▸ **Exercise data**:
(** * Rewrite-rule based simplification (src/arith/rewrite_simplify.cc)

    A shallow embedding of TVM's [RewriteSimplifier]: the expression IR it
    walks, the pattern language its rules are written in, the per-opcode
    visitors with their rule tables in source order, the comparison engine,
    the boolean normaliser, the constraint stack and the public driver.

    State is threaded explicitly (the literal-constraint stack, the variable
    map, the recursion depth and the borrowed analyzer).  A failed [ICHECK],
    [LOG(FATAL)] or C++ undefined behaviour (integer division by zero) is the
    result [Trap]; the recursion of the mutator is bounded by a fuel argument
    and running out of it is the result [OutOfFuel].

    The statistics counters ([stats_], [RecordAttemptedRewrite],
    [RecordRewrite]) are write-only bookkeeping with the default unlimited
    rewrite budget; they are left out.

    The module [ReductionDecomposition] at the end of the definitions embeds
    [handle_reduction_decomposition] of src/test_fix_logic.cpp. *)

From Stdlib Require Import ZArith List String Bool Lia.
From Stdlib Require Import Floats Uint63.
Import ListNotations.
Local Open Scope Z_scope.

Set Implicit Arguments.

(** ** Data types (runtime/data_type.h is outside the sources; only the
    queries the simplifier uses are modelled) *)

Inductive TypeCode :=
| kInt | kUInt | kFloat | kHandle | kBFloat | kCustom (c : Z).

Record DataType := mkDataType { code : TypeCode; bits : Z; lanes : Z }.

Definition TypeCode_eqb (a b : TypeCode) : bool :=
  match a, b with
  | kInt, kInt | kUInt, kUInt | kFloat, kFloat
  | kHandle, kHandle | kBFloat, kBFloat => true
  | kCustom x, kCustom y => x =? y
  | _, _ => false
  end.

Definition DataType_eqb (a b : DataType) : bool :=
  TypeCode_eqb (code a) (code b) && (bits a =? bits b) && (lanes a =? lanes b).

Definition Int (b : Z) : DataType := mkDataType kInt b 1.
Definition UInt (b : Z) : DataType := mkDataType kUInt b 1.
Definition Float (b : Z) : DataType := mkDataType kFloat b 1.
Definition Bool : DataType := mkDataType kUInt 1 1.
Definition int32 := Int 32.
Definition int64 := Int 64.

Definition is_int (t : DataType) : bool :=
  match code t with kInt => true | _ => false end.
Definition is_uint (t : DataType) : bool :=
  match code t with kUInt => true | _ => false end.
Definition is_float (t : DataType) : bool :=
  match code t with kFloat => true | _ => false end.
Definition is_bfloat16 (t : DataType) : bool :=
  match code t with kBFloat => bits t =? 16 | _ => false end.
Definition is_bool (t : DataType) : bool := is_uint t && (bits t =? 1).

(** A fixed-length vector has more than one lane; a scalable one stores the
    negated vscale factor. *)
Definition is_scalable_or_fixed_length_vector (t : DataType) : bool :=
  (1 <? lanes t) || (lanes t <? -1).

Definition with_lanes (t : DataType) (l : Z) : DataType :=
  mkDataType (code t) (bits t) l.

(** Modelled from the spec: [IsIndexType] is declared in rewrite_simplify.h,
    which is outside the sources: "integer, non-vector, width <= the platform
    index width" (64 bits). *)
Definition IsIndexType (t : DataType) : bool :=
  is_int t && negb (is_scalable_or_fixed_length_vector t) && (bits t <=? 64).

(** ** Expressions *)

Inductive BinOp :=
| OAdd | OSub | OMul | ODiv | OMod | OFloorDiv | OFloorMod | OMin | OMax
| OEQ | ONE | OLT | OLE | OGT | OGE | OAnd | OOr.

▸ **Activity**: Every line from the line containing "result [Trap]; the" through the line containing "Definition with_lanes (t" in the records above must be retyped exactly. Leave out the rest.

▸ **Exercise answer**:
    result [Trap]; the recursion of the mutator is bounded by a fuel argument
    and running out of it is the result [OutOfFuel].

    The statistics counters ([stats_], [RecordAttemptedRewrite],
    [RecordRewrite]) are write-only bookkeeping with the default unlimited
    rewrite budget; they are left out.

    The module [ReductionDecomposition] at the end of the definitions embeds
    [handle_reduction_decomposition] of src/test_fix_logic.cpp. *)

From Stdlib Require Import ZArith List String Bool Lia.
From Stdlib Require Import Floats Uint63.
Import ListNotations.
Local Open Scope Z_scope.

Set Implicit Arguments.

(** ** Data types (runtime/data_type.h is outside the sources; only the
    queries the simplifier uses are modelled) *)

Inductive TypeCode :=
| kInt | kUInt | kFloat | kHandle | kBFloat | kCustom (c : Z).

Record DataType := mkDataType { code : TypeCode; bits : Z; lanes : Z }.

Definition TypeCode_eqb (a b : TypeCode) : bool :=
  match a, b with
  | kInt, kInt | kUInt, kUInt | kFloat, kFloat
  | kHandle, kHandle | kBFloat, kBFloat => true
  | kCustom x, kCustom y => x =? y
  | _, _ => false
  end.

Definition DataType_eqb (a b : DataType) : bool :=
  TypeCode_eqb (code a) (code b) && (bits a =? bits b) && (lanes a =? lanes b).

Definition Int (b : Z) : DataType := mkDataType kInt b 1.
Definition UInt (b : Z) : DataType := mkDataType kUInt b 1.
Definition Float (b : Z) : DataType := mkDataType kFloat b 1.
Definition Bool : DataType := mkDataType kUInt 1 1.
Definition int32 := Int 32.
Definition int64 := Int 64.

Definition is_int (t : DataType) : bool :=
  match code t with kInt => true | _ => false end.
Definition is_uint (t : DataType) : bool :=
  match code t with kUInt => true | _ => false end.
Definition is_float (t : DataType) : bool :=
  match code t with kFloat => true | _ => false end.
Definition is_bfloat16 (t : DataType) : bool :=
  match code t with kBFloat => bits t =? 16 | _ => false end.
Definition is_bool (t : DataType) : bool := is_uint t && (bits t =? 1).

(** A fixed-length vector has more than one lane; a scalable one stores the
    negated vscale factor. *)
Definition is_scalable_or_fixed_length_vector (t : DataType) : bool :=
  (1 <? lanes t) || (lanes t <? -1).

Definition with_lanes (t : DataType) (l : Z) : DataType :=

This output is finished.